WHAT THE TASK ASKS: Make an exact copy of all the records.

Data records
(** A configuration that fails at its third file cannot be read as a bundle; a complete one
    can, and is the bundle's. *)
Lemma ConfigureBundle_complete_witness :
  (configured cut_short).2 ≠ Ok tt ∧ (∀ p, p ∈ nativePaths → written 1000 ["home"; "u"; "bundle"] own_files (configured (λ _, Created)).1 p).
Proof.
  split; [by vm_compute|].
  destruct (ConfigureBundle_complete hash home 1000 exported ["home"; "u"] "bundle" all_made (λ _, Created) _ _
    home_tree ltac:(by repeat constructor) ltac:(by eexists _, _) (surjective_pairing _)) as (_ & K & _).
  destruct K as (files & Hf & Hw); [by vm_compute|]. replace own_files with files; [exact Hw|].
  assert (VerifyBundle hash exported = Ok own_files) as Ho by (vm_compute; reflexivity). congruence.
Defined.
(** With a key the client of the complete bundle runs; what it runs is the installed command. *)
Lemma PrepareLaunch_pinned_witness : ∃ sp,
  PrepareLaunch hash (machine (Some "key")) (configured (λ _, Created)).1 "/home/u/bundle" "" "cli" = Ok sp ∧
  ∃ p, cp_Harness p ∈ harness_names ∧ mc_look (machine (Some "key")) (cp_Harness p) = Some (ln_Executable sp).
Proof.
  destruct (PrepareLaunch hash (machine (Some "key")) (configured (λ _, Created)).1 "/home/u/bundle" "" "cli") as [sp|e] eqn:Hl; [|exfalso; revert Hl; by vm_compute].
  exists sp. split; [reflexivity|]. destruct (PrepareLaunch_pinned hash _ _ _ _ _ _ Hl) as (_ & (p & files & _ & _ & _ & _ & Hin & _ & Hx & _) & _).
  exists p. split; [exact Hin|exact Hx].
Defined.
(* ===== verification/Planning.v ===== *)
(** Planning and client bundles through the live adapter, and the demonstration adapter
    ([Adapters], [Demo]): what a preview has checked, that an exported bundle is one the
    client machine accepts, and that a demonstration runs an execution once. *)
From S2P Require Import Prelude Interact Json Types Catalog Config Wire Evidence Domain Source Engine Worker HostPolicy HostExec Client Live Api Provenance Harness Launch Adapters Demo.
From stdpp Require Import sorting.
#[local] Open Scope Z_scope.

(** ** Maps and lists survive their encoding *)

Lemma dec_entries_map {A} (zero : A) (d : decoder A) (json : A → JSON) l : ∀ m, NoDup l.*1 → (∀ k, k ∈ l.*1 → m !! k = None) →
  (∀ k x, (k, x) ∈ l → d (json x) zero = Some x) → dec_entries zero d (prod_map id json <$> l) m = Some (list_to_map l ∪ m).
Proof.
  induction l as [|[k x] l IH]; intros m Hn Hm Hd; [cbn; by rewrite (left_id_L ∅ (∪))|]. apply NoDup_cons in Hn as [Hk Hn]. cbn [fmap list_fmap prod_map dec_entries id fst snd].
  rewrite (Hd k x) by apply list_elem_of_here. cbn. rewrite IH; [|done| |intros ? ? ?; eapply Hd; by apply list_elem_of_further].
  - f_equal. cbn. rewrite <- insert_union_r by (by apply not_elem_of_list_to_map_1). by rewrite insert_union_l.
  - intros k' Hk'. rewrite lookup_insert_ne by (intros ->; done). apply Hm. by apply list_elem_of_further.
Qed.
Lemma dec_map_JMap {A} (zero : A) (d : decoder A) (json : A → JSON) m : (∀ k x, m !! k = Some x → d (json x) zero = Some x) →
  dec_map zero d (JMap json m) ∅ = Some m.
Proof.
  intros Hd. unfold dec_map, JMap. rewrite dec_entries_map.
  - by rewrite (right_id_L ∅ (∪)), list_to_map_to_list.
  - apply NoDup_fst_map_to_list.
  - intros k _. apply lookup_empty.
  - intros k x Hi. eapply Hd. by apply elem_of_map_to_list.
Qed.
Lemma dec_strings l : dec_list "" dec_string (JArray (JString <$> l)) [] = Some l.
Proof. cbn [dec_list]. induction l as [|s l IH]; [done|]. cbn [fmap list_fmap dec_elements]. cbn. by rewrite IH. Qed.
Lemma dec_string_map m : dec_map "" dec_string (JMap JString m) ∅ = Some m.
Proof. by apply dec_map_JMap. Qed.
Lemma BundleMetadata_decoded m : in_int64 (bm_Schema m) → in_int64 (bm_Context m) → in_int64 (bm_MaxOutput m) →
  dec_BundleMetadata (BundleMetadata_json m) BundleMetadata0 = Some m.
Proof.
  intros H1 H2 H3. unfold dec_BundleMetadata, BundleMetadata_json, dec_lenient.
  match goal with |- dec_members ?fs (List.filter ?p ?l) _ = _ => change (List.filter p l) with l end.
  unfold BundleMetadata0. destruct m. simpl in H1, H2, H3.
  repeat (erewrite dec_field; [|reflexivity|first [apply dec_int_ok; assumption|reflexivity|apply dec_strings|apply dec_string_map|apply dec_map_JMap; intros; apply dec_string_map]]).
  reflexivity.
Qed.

SOLUTION FOR THIS EXERCISE:
(** A configuration that fails at its third file cannot be read as a bundle; a complete one
    can, and is the bundle's. *)
Lemma ConfigureBundle_complete_witness :
  (configured cut_short).2 ≠ Ok tt ∧ (∀ p, p ∈ nativePaths → written 1000 ["home"; "u"; "bundle"] own_files (configured (λ _, Created)).1 p).
Proof.
  split; [by vm_compute|].
  destruct (ConfigureBundle_complete hash home 1000 exported ["home"; "u"] "bundle" all_made (λ _, Created) _ _
    home_tree ltac:(by repeat constructor) ltac:(by eexists _, _) (surjective_pairing _)) as (_ & K & _).
  destruct K as (files & Hf & Hw); [by vm_compute|]. replace own_files with files; [exact Hw|].
  assert (VerifyBundle hash exported = Ok own_files) as Ho by (vm_compute; reflexivity). congruence.
Defined.
(** With a key the client of the complete bundle runs; what it runs is the installed command. *)
Lemma PrepareLaunch_pinned_witness : ∃ sp,
  PrepareLaunch hash (machine (Some "key")) (configured (λ _, Created)).1 "/home/u/bundle" "" "cli" = Ok sp ∧
  ∃ p, cp_Harness p ∈ harness_names ∧ mc_look (machine (Some "key")) (cp_Harness p) = Some (ln_Executable sp).
Proof.
  destruct (PrepareLaunch hash (machine (Some "key")) (configured (λ _, Created)).1 "/home/u/bundle" "" "cli") as [sp|e] eqn:Hl; [|exfalso; revert Hl; by vm_compute].
  exists sp. split; [reflexivity|]. destruct (PrepareLaunch_pinned hash _ _ _ _ _ _ Hl) as (_ & (p & files & _ & _ & _ & _ & Hin & _ & Hx & _) & _).
  exists p. split; [exact Hin|exact Hx].
Defined.
(* ===== verification/Planning.v ===== *)
(** Planning and client bundles through the live adapter, and the demonstration adapter
    ([Adapters], [Demo]): what a preview has checked, that an exported bundle is one the
    client machine accepts, and that a demonstration runs an execution once. *)
From S2P Require Import Prelude Interact Json Types Catalog Config Wire Evidence Domain Source Engine Worker HostPolicy HostExec Client Live Api Provenance Harness Launch Adapters Demo.
From stdpp Require Import sorting.
#[local] Open Scope Z_scope.

(** ** Maps and lists survive their encoding *)

Lemma dec_entries_map {A} (zero : A) (d : decoder A) (json : A → JSON) l : ∀ m, NoDup l.*1 → (∀ k, k ∈ l.*1 → m !! k = None) →
  (∀ k x, (k, x) ∈ l → d (json x) zero = Some x) → dec_entries zero d (prod_map id json <$> l) m = Some (list_to_map l ∪ m).
Proof.
  induction l as [|[k x] l IH]; intros m Hn Hm Hd; [cbn; by rewrite (left_id_L ∅ (∪))|]. apply NoDup_cons in Hn as [Hk Hn]. cbn [fmap list_fmap prod_map dec_entries id fst snd].
  rewrite (Hd k x) by apply list_elem_of_here. cbn. rewrite IH; [|done| |intros ? ? ?; eapply Hd; by apply list_elem_of_further].
  - f_equal. cbn. rewrite <- insert_union_r by (by apply not_elem_of_list_to_map_1). by rewrite insert_union_l.
  - intros k' Hk'. rewrite lookup_insert_ne by (intros ->; done). apply Hm. by apply list_elem_of_further.
Qed.
Lemma dec_map_JMap {A} (zero : A) (d : decoder A) (json : A → JSON) m : (∀ k x, m !! k = Some x → d (json x) zero = Some x) →
  dec_map zero d (JMap json m) ∅ = Some m.
Proof.
  intros Hd. unfold dec_map, JMap. rewrite dec_entries_map.
  - by rewrite (right_id_L ∅ (∪)), list_to_map_to_list.
  - apply NoDup_fst_map_to_list.
  - intros k _. apply lookup_empty.
  - intros k x Hi. eapply Hd. by apply elem_of_map_to_list.
Qed.
Lemma dec_strings l : dec_list "" dec_string (JArray (JString <$> l)) [] = Some l.
Proof. cbn [dec_list]. induction l as [|s l IH]; [done|]. cbn [fmap list_fmap dec_elements]. cbn. by rewrite IH. Qed.
Lemma dec_string_map m : dec_map "" dec_string (JMap JString m) ∅ = Some m.
Proof. by apply dec_map_JMap. Qed.
Lemma BundleMetadata_decoded m : in_int64 (bm_Schema m) → in_int64 (bm_Context m) → in_int64 (bm_MaxOutput m) →
  dec_BundleMetadata (BundleMetadata_json m) BundleMetadata0 = Some m.
Proof.
  intros H1 H2 H3. unfold dec_BundleMetadata, BundleMetadata_json, dec_lenient.
  match goal with |- dec_members ?fs (List.filter ?p ?l) _ = _ => change (List.filter p l) with l end.
  unfold BundleMetadata0. destruct m. simpl in H1, H2, H3.
  repeat (erewrite dec_field; [|reflexivity|first [apply dec_int_ok; assumption|reflexivity|apply dec_strings|apply dec_string_map|apply dec_map_JMap; intros; apply dec_string_map]]).
  reflexivity.
Qed.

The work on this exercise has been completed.